讲解data留学生、Python编程设计调试、program辅导、讲解Python语言

2020.07.27 - 首页 >> Database作业

Problem 1
1) If a ray of light passes from air into glass, the angles of incidence i and refraction r are defined as follows:

They are related by Snell’s law, Unknown character(i)=n*sin(r), where n is the refractive index of glass. Thus, if you measure the angels i and r, you can calculate the refractive index n as n=

1.What is the uncertainty in the answer, δn, given uncertainties in i (δi) and r (δr)? Provide an analytical solution.
2.Suppose we measure the angle r for a couple of values of i and get the results shown in the first two columns in the table below. Calculate the relative error in sin(i), sin(r) and n.
i (deg) r (deg)
10 ± 1 7 ± 1
20 ± 1 13 ± 1
30 ± 1 20 ± 1
50 ± 1 29 ± 1
70 ± 1 38 ± 1
1.Comment on the size of error given differences in incident angles. Is there an optimal angle to perform this measurement which will minimize errors in the measurement?
2.The refractive index, n, is dependent on the wavelength of light, yet not on the angle of incidence.
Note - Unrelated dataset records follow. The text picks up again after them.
(* ===== verification/Arbiter.v ===== *)
(** Arbitration of the device between foreground requests and the background
    poller ([_acquire_foreground_io], [_acquire_poller_io], [_release_io],
    [_set_active_poll_read], [_request_active_poll_cancel_locked] and [close] of
    class [DatastoreCoordinator], motu_proxy/datastore.py).

    Every one of these methods runs under [self._condition] except while it
    waits, so a step of the system is one stretch between two waits, made of the
    functions below exactly as the methods make it; [cancel()] calls that the
    code makes after leaving the lock are separate steps.  Threads wake at any
    time (notifications, timeouts and spurious wake-ups alike) and read any
    clock.  A cancellable read is named by a number. *)
From stdpp Require Import gmap.
From S2P Require Import Prelude.

(** * The shared fields *)

Inductive owner := Poller | Foreground.

#[global] Instance owner_eq_dec : EqDecision owner.
Proof. solve_decision. Defined.

Record io := {
  io_busy : bool;
  io_owner : option owner;
  foreground_waiters : Z;
  active_poll_read : option nat;
  active_poll_cancel_requested : bool;
  io_closed : bool
}.

Definition io_init : io :=
  {| io_busy := false; io_owner := None; foreground_waiters := 0; active_poll_read := None;
     active_poll_cancel_requested := false; io_closed := false |}.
Calculate the value of n for each individual measurement (different incident angle) with the associated absolute error for both measurements.
3.What single value of n would you report to a customer of the material for that wavelength if you were the vendor? What error is appropriate?
4.What would you do to improve on (i.e. reduce) the error in determined value of n?

Problem 2
2) A dataset is provided in “MAT395-495-HW3-Distributions1.xlsx”. The data is a result of an X-ray 2θ scan from which the peak value can be used to determine the lattice constant of the material. Assume μ=28.5 for the parent population (i.e. you somehow already know what the lattice constant (and hence the corresponding 2θ) is because someone else already did the measurement with a high degree of accuracy). Import this dataset into a Jupyter Notebook. Make sure to use native python code to directly import the code into your script. Do not copy-paste the numbers into your code.
1.
Plot the data as a scatter plot. Which distribution does this data set visually seem to follow most closely?

2.
Determine the mean, median, root-mean-square, average deviation, variance and standard deviation. Perform calculation using equations provided in class (perform the summation using Python)

3.
Use native Python function calls to do the previous calculations for you automatically. You need to determine which package you want to use to perform the statistical function calculations for you. Justify why you chose the package/functions you did and why you think they are reliable.
4.
In your scatter plot, find a way to appropriately and effectively visually present the information you calculated: mean, median, root-mean-square, average deviation, variance and standard deviation. Make sure you properly label the axes and make an appropriate legend.

Problem 3
3) A dataset is provided in “MAT395-495-HW3-Distributions2.xlsx”. This dataset is a result of you measuring the outcome of an experiment 400 times with each run being independent of each other. You also know, based on the experimental setup, that the outcomes must follow the binomial distribution n = 100, p = 0.3.
1.
Use python to calculate the histogram for this data. Use whole integers as the bins. Plot the resulting data as a probability function (y-axis is probability of obtaining the corresponding value indicated on the x-axis).
2.
Calculate the parent binomial probability distribution and overlay it in your previous plot.
3.
Calculate the mean and standard deviation of the data set using python functions on the sample distribution and on the parent distribution.
4.
Calculate the error in your experimentally determined mean and standard deviation from the real values (parent distribution).

Problem 4

4) Let’s empirically analyze the impact of number of data points on the determination of the peak and standard deviation value for a Gaussian peak. To that end, we will use dataset “MAT395-495-HW3-Distributions3.xlsx”.
1.
Plot the data as a scatter plot. You can think of the data as an intensity vs. something plot (e.g. angle for X-ray, energy for spectroscopy measurements, etc.).
2.

Using the complete data set determine the mean, standard deviation, and full width at half max. Plot the Gaussian curve using those parameters as a continuous function on top of the discrete data set plot of part a.
3.

Remove every other data point from the previous data set (do not do this manually, yet rather find a way to do this efficiently using a line or two of python code or better yet using a function or a loop) and determine the mean, standard deviation, and full width at half max. Make a plot for this data set and corresponding Gaussian curve you determined.
4.
Repeat part c until you do not have any data points left (the dataset size is 212 = 4096 so the total number of times you can divide your set by 2 is 12 before you have one data point). What you are doing by deleting values is are you are effect simulating a run using the same characterization tool but using a larger step size during your measurement, i.e. instead of taking a measurement every 0.001 degrees, you are taking them every 0.002 degrees.
5.
Make three plots: plot your determined values for the mean, standard deviation, and full width at half max as a function of number of data points in the set, respectively. What do you observe? Is there a benefit in having a very nice-looking data set with very small step sizes in-between measurements of you know the peak follows a Gaussian, Lorentzian or Voigt distribution?